So, now that my ranting aside is out of the way, back to the question: Let’s answer the big ticket item first: what about straight women? How come they don’t get to play? Well, if you recapitulate this question for straight women, you’d be the only straight woman on a planet of gay dudes or the only straight woman on a planet of lesbians, and frankly, neither of those is all that terrible. SURE, you wouldn’t be able to have the kind of regular sex you want to have, but you’d have (on either planet) tons of really good potential friends. I mean, on the gay planet, you’d be the ultimate fag hag (if you’ll pardon the vulgarity). Literally the only woman out there to rap about how (for example) “jim is hot, but just too strung out these days, right? Right. BUT, his living room is so well put together!” Shit like that. You’d get a lot of good attention and be very popular, as the gay dude-straight woman alliance is very strong. AND you’d be surrounded by people that weren’t gonna rape you or generally creep you out. That’s already a step up from this planet.

On the lesbian planet, things would be weird, but it’s a planet of women, so it’d be peaceful and full of crafts and dreamcatchers and shit like that and your boundaries would generally probably be respected and you’d get to have all that sort of sisterhood of the pants bullshit that seems to be popular with women but is completely lame to men. You get the idea. It’s not that good of a question to pose to straight women (it’s okay…but not great). Now, for straight men, whole other story (oh, and I’d be remiss if I didn’t mention that there’s a total equivalent for gay women and men…but we’re living on that planet now, and most queer identified people have already lived a long moment or two where they feel trapped on a planet where they’re the only person like them, so yeah).
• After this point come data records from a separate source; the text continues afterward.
(** DeleteTexture(None) with the flag off, and ActiveTexture(2**63). *)
Lemma integer_conversion_is_not_checked_witness :
  GL_METHODS quiet_env glDeleteTexture Py_None (set_flag false module_load) =
    (Some Py_None,
     emit (Call "glDeleteTextures" [CInt 1; CInt 4294967295])
       (set_err (Some (PyExc_TypeError, "an integer is required"))
          (set_flag false module_load))) /\
  GL_METHODS quiet_env glActiveTexture (PyLong (2 ^ 63)) (set_flag false module_load) =
    (Some Py_None,
     emit (Call "glActiveTexture" [CInt 4294967295])
       (set_err (Some (PyExc_OverflowError, "Python int too large to convert to C long"))
          (set_flag false module_load))).
Proof.
  split.
  - destruct (integer_conversion_is_not_checked quiet_env glDeleteTexture "glDeleteTextures"
                [CInt 1] AsUnsignedLong Py_None (PyExc_TypeError, "an integer is required")
                (set_flag false module_load)) as [Hoff _].
    + simpl; auto 12.
    + reflexivity.
    + apply Hoff. reflexivity.
  - destruct (integer_conversion_is_not_checked quiet_env glActiveTexture "glActiveTexture"
                [] AsLong (PyLong (2 ^ 63))
                (PyExc_OverflowError, "Python int too large to convert to C long")
                (set_flag false module_load)) as [Hoff _].
    + simpl; auto 15.
    + reflexivity.
    + apply Hoff. reflexivity.
Defined.

(** X11. GetString does not read the flag.  When the driver returns a string
    it is returned as bytes without any error query; when the driver
    returns NULL and reports GL_NO_ERROR, GetString returns NULL and leaves
    the error indicator as it was, so possibly without any exception. *)
Theorem GetString_outcomes (E : Env) (name : Z) (w : world) :
  0 <= name <= ULONG_MAX ->
  let call := Call "glGetString" [GLenum name] in
  let answer := glGetString_result E (trace w) (to_uint name) in
  (forall s, answer = Some s ->
     alloc_ok E (allocs w) = true ->
     GL_METHODS E glGetString (PyLong name) w = (Some (PyBytes s), bump (emit call w))) /\
  (answer = None ->
   gl_error_exception (to_uint (glGetError_result E (call :: trace w))) = None ->
   GL_METHODS E glGetString (PyLong name) w =
     (None, emit (Call "glGetError" []) (emit call w))).
Proof.
  intros Hname call answer. subst call answer.
  cbn [GL_METHODS]. unfold GetString, body, bind at 1, PyLong_AsUnsignedLong, raise_from.
  rewrite as_unsigned_long_in_range by assumption. cbn [fst snd].
  unfold_monad. world_simpl.
  split.
  - intros s Hs Halloc. rewrite Hs. world_simpl. rewrite Halloc. reflexivity.
  - intros Hs Hcode. rewrite Hs. world_simpl. rewrite Hcode. reflexivity.
Qed.

Lemma GetString_outcomes_witness :
  GL_METHODS (with_glGetString (fun _ _ => None) quiet_env) glGetString (PyLong 0x1F02)
    module_load =
  (None,
   emit (Call "glGetError" []) (emit (Call "glGetString" [GLenum 0x1F02]) module_load)) /\
  error_indicator
    (snd (GL_METHODS (with_glGetString (fun _ _ => None) quiet_env) glGetString
            (PyLong 0x1F02) module_load)) = None.
Proof.
  destruct (GetString_outcomes (with_glGetString (fun _ _ => None) quiet_env) 0x1F02
              module_load) as [_ Hnull].
  - unfold ULONG_MAX; lia.
  - split.
    + apply Hnull; reflexivity.
    + rewrite Hnull; reflexivity.
Defined.

(** X12. CreateProgram does not read the flag either.  A handle other than 0
    is returned without any error query; for the handle 0 with
    GL_NO_ERROR it returns NULL and leaves the error indicator as it was. *)
Theorem CreateProgram_outcomes (E : Env) (args : PyObject) (w : world) :
  let call := Call "glCreateProgram" [] in
  let handle := to_uint (glCreateProgram_result E (trace w)) in
  (handle <> 0 ->
   alloc_ok E (allocs w) = true ->
   GL_METHODS E glCreateProgram args w = (Some (PyLong handle), bump (emit call w))) /\
  (handle = 0 ->
   gl_error_exception (to_uint (glGetError_result E (call :: trace w))) = None ->
   GL_METHODS E glCreateProgram args w =
     (None, emit (Call "glGetError" []) (emit call w))).
Proof.
  intros call handle. subst call.
  cbn [GL_METHODS]. unfold CreateProgram. unfold_monad. world_simpl. fold handle.
  split.
  - intros Hh Halloc. destruct (Z.eqb_spec handle 0); [contradiction|].
    world_simpl. rewrite Halloc. reflexivity.
  - intros Hh Hcode. rewrite Hh. cbn [Z.eqb]. world_simpl. rewrite Hcode. reflexivity.
Qed.

Lemma CreateProgram_outcomes_witness :
  GL_METHODS (with_glGetError (fun _ => GL_INVALID_VALUE) quiet_env) glCreateProgram Py_None
    module_load =
  (Some (PyLong 1), bump (emit (Call "glCreateProgram" []) module_load)).
Proof.
  destruct (CreateProgram_outcomes (with_glGetError (fun _ => GL_INVALID_VALUE) quiet_env)
              Py_None module_load) as [Hok _].
  apply Hok; [discriminate | reflexivity].
Defined.

(** X13. CheckError with the flag off does nothing.  With the flag on it
    queries the driver once; it fails exactly when the driver reports an
    error or a host exception was already pending, and a driver error
    replaces the pending exception. *)
Theorem CheckError_outcomes (E : Env) (args : PyObject) (w : world) :
  let raised := gl_error_exception (to_uint (glGetError_result E (trace w))) in
  (_enable_error_checking w = false ->
   GL_METHODS E glCheckError args w = (Some Py_None, w)) /\
  (_enable_error_checking w = true ->
   trace (snd (GL_METHODS E glCheckError args w)) = Call "glGetError" [] :: trace w /\
   error_indicator (snd (GL_METHODS E glCheckError args w)) =
     match raised with
     | Some e => Some e
     | None => error_indicator w
     end /\
   (fst (GL_METHODS E glCheckError args w) = None <->
    raised <> None \/ error_indicator w <> None)).
Proof.
  intros raised. subst raised.
  cbn [GL_METHODS]. unfold CheckError. unfold_monad. world_simpl.
  split; intros Hflag; rewrite Hflag; [reflexivity|].
  world_simpl.
  destruct (gl_error_exception _) as [[e msg]|]; world_simpl.
  - split; [reflexivity | split; [reflexivity | split]].
    + intros _. left. discriminate.
    + reflexivity.
  - destruct (error_indicator w) as [pending|] eqn:Hp; world_simpl; rewrite ?Hp;
      (split; [reflexivity | split; [reflexivity | split]]).
    + intros _. right. discriminate.
    + reflexivity.
    + discriminate.
    + intros [H | H]; contradiction.
Qed.
(** * StackedPG: the stacked periodogram of [stackedpg.py]

    A shallow embedding of [StackedPg._calcStacked] (src/stackedpg.py, lines
    75-100) and the properties of it that the specification states.

    The method lists the regular files of a folder, reads each one with
    [np.genfromtxt], divides its power column by the trapezoidal integral of
    power over frequency, folds the normalized columns into a running product
    (AND) and a running sum (OR), divides both accumulators by their own
    integrals and stores the three columns in [self.stacked].  A file whose
    processing raises is appended to [self.error_files].

    Numbers.  The arrays of the program hold binary64 floats.  The embedding
    is written over a [Scalar] interface that only names the four
    arithmetic operations and the constants the code uses; the properties
    that follow from the control flow alone are proved for any such
    arithmetic, and everything that depends on the values is stated at the
    instance [float], Rocq's primitive binary64 numbers, with rounding,
    overflow, infinities and NaN as the program has them. *)

From Stdlib Require Import String DecimalString.
From Stdlib Require Import List Arith Lia Bool Permutation.
From Stdlib Require Import ZArith Floats.
Import ListNotations.

(** ** Scalars *)

Class Scalar (F : Type) : Type := {
  sadd : F -> F -> F;
  ssub : F -> F -> F;
  smul : F -> F -> F;
  sdiv : F -> F -> F;
  szero : F;
  sone : F;
  stwo : F
}.

Declare Scope scalar_scope.
Delimit Scope scalar_scope with sc.
Infix ".+" := sadd (at level 50, left associativity) : scalar_scope.
Infix ".-" := ssub (at level 50, left associativity) : scalar_scope.
Infix ".*" := smul (at level 40, left associativity) : scalar_scope.
Infix "./" := sdiv (at level 40, left associativity) : scalar_scope.
Local Open Scope scalar_scope.

(** binary64, as numpy's [float64]. *)
#[export] Instance float_scalar : Scalar float := {
  sadd := PrimFloat.add;
  ssub := PrimFloat.sub;
  smul := PrimFloat.mul;
  sdiv := PrimFloat.div;
  szero := PrimFloat.zero;
  sone := PrimFloat.one;
  stwo := PrimFloat.two
}.

(** ** Exceptions

    A Python exception is its class name and its message; [str e] is what
    the [except] clause of line 95 records. *)

Inductive exn : Type := Exn (cls : string) (msg : string).

Definition exn_class (e : exn) : string := let 'Exn c _ := e in c.
Definition str (e : exn) : string := let 'Exn _ m := e in m.

Inductive outcome (A : Type) : Type :=
| Ret (a : A)
| Raise (e : exn).
Arguments Ret {A} a.
Arguments Raise {A} e.
(** C8 as stated fails: a token without the header, a token that is not
    base64, a token that is too short and a token with a wrong signature
    are answered with four different messages. *)
Lemma invalid_token_messages_differ :
  let message token :=
    message_of (fst (examples.serve (examples.open_req token "/tmp/x") examples.start)) in
  message "bad" = Some "invalid token: invalid token header" /\
  message "v2.public.!" =
    Some "invalid token: decode token: illegal base64 data at input byte 0" /\
  message "v2.public." = Some "invalid token: token too short" /\
  message ("v2.public." +:+ base64.EncodeToString (repeat "A"%char 64)) =
    Some "invalid token: invalid signature" /\
  message "bad" <> message "v2.public.".
Proof.
  evaluate. vm_compute. discriminate.
Qed.

(** A handle opened under [examples.cap_tmp] and read under
    [examples.cap_limited], which also carries the right [fs.read]: the
    read is refused by the binding check. *)
Lemma handle_binding_witness :
  let s1 := snd (examples.serve
                   (examples.open_req (examples.token_of examples.cap_tmp) "/tmp/x")
                   examples.start) in
  let req := examples.read_req (examples.token_of examples.cap_limited) "h1" in
  let r := @fs_read examples.lib ref.macLib ref.jsonLib ref.osLib examples.node_key
             req s1 in
  OK (fst r) = false /\
  oscalls (snd r) = oscalls s1 /\
  table (snd r) = table s1 /\
  fst r = ErrorResponse "r" 3 "handle not bound to this capability".
Proof.
  intros s1 req r.
  destruct (@handle_binding examples.lib ref.macLib ref.jsonLib ref.osLib
              examples.node_key req s1 (fst r) (snd r) (surjective_pairing r))
    as [Hbind _].
  destruct (Hbind examples.cap_limited
              (@Build_handleEntry ref.osLib "/tmp/x" (ID examples.cap_tmp) "/tmp/x" 0))
    as (Hok & Hos & Htab & Hmsg & _).
  - vm_compute. reflexivity.
  - discriminate.
  - vm_compute. reflexivity.
  - discriminate.
  - split; [exact Hok|]. split; [exact Hos|]. split; [exact Htab|].
    apply Hmsg. vm_compute. reflexivity.
Defined.
(** * social-downloader: the cooldown gate, the media relay, the statistics
      and the platform command handlers of [main.py]

    The bot's handlers are asynchronous Python functions that talk to three
    outside parties: the clock, the HTTP client ([requests.get]) and the chat
    transport (reply / edit / delete).  They are embedded here as functions in
    a small monad [M]: a computation reads the environment (which answers every
    outside call, given the events seen so far), threads the mutable state
    ([stats] and [context.user_data]), emits the events it performs, and ends
    either with a value or with a raised exception.  The progress task runs
    beside its handler; the handler's events record where the task is created
    and where it is cancelled, and the task itself is a step machine over the
    wake-ups of its coroutine. *)

From Stdlib Require Import ZArith Floats.
From stdpp Require Import gmap strings list pretty.

Local Open Scope Z_scope.
Local Set Warnings "-register-all,-inexact-float,-clear-no-such-hyp".

(** ** Python numbers *)

Module Py.

(** The conversion of an int operand in mixed arithmetic: the binary64 value
    nearest to [z], ties to even.  It is applied to the configured cooldown
    only, which is taken to lie within the float range (beyond it, for
    integers of more than 300 digits, CPython raises OverflowError where this
    conversion saturates). *)
Definition int_to_float (z : Z) : float :=
  SF2Prim (binary_normalize prec emax z 0 false).

(** The signed mantissa of a finite float, whose value is [signed s m * 2^e]. *)
Definition signed (s : bool) (m : positive) : Z :=
  if s then Z.neg m else Z.pos m.

(** [f < z] for a float [f] and an int [z].  CPython compares the two
    exactly, without converting [z] to a float first. *)
Definition float_lt_int (f : float) (z : Z) : bool :=
  match Prim2SF f with
  | S754_nan => false
  | S754_infinity s => s
  | S754_zero _ => 0 <? z
  | S754_finite s m e =>
      if 0 <=? e then signed s m * 2 ^ e <? z
      else signed s m <? z * 2 ^ (- e)
  end.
Anyway, here’s the general situation: as a lone straight dude on a planet full of lesbians, you’ve got a few things to contend with: 1) you’re kind of a zoo animal, in that you’re visibly different and casually interesting, but really not much else. You serve no real purpose other than maybe being kind of a quirky companion, not unlike being a pet flamingo or birthday clown or something. 2) Your desire to fuck these women would eventually top out at maximum insanity and you’d probably wind up either cutting your dick off, jumping off a cliff or assaulting someone, depending on what kind of person/monster you are. 3) You’d be stuck on a planet full of women. You know when you’re out and you’re trying to fuck someone and you end up hanging out with just them and their female friends? It’s maybe casually fun the one time. Maybe even twice…hell, maybe you become legit friends with the whole squad of girls and you’re the dude that they refer to as “one of the girls” and you even LOVE that…it’s still not hanging out with guys. You know? It’s not the same. It’s not worse, but there’s just something about being the only one of a gender in a room that’s weird after a while, and after a while of being on some planet where you’re the only dude in every room, you’d get a little bummed if for no other reason than you’d be completely marginalized all the time.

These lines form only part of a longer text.